Her face falls. “You mean I can’t go into the store?”

As hard as it is for me to deny her this, I know it’s for the best. No getting around it—she’ll slow me down. So many things to see and touch and ask about. It will nearly double our time. Plus who knows what she might ask or say, and someone standing close by might overhear. “Sorry, sugar.”

“But I thought we were both going. Together.”

“No.”

“I thought maybe since Jake didn’t come, it changed things. Like maybe we were operating under different rules now.”

“Well, we are, sort of. But not in the sense that you can come with me. I wish things were different, Finch.”

“Me, too.”

“But they’re not.”

“Okay.” Disappointment lingers on her face.

I promise myself to grab something special for her at the store, try to make up for this. “So can I trust you to follow directions?”

“I’ll follow directions. I want to go.” She starts bunny-hopping again.

“You’ll need to be real still in there. Someone walks by, we can’t have them see you squirming around. It’d be suspicious.” She’s still hopping. “Finch, are you listening?”

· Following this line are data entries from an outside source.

(* ===== verification/Physmemmgmt.v ===== *)
(** * Physical memory manager (Kernel/Source/Memory/Physmemmgmt.c)

    The state of the page allocator with its two bitmaps, one definition per
    operation, in the order of the C file.  Every operation that takes the
    manager's spinlock is modelled with it: acquiring a held lock is [Hang]. *)
From Stdlib Require Import ZArith Lia Sorted.
From stdpp Require Import base numbers list.
From S2P Require Import Prelude PhysBitmap KrtlMem BootstrapArena MemoryMap.
Open Scope Z_scope.

(** ** State *)

Definition IVLDPGID : Z := 0xFFFFFFFF.
Definition PAGE_ACQ_SPARSE : Z := 1.
Definition PAGE_ACQ_DENSE : Z := 2.
Definition PAGE_ACQ_BASE_OUT_ONLY : Z := 4.
Definition PAGE_ACQ_FOR_USER : Z := 8.
Definition PAGE_TYPE_BOOKKEEPING : Z := 4.
Definition PAGE_TYPE_RESERVED : Z := 5.
Definition PAGE_FLAG_PINNED : Z := 1.
Definition PAGE_FLAG_USER : Z := 2.
Definition PMM_INIT_STAGE_NONE : Z := 0.
Definition PMM_INIT_STAGE_BASIC : Z := 1.
Definition PMM_INIT_STAGE_BOOKKEEPING : Z := 2.
Definition KR_MDCODE_PINNED_PAGE_RELINQUISHED : Z := 0x2008.

Record KrPhysicalPageMeta := mkMeta { RefCount : Z; Auxiliary : Z; Flags : Z; PType : Z }.

(** g_StatePMM and sg_PmSpinlock.  [Metas] is the array at VaddrMetaArray. *)
Record Pmm := mkPmm {
  InitStage : Z;
  PaddrMetaArray : Z;
  VaddrMetaArray : Z;
  PaddrHighest : Z;
  pAdvisoryBitmap : list Z;
  pPrimaryBitmap : list Z;
  BitmapSize : Z;
  NrPages : Z;
  TotalPages : Z;
  UnusablePages : Z;
  AcquiredPages : Z;
  AcquireHint : Z;
  Metas : list KrPhysicalPageMeta;
  sg_PmSpinlock : bool
}.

“I’ll be the stillest girl you’ve ever seen. I’ll be so still you’ll think I’m dead.”

“Finch.”

“Okay, I’ll be so still you’ll think I’m a statue.”

“Good. That sounds perfect.”

I fire up the engine and we drive out the long dirt road, stopping at the gate. I climb out, unlock it, pass through, stop again, and lock it. There’s nothing more inviting to snoopers than a gate that’s usually locked standing wide open. People see that, and they consider it an invitation to mosey right on in, regardless of any NO TRESPASSING signs. Once the gate is locked, we drive out the rest of the dirt road. White pines tower overhead, tall and thick. After a while we pass the gas station where we’ll stop later. There’s a green Ford Ranger outside, as well as two pickups and a silver sedan. We pass a little collection of houses, a village, I guess you’d call it, one with a big trampoline that must’ve been flipped on its side in a recent windstorm. “Look at that,” Finch whispers, her forehead pressed to the glass.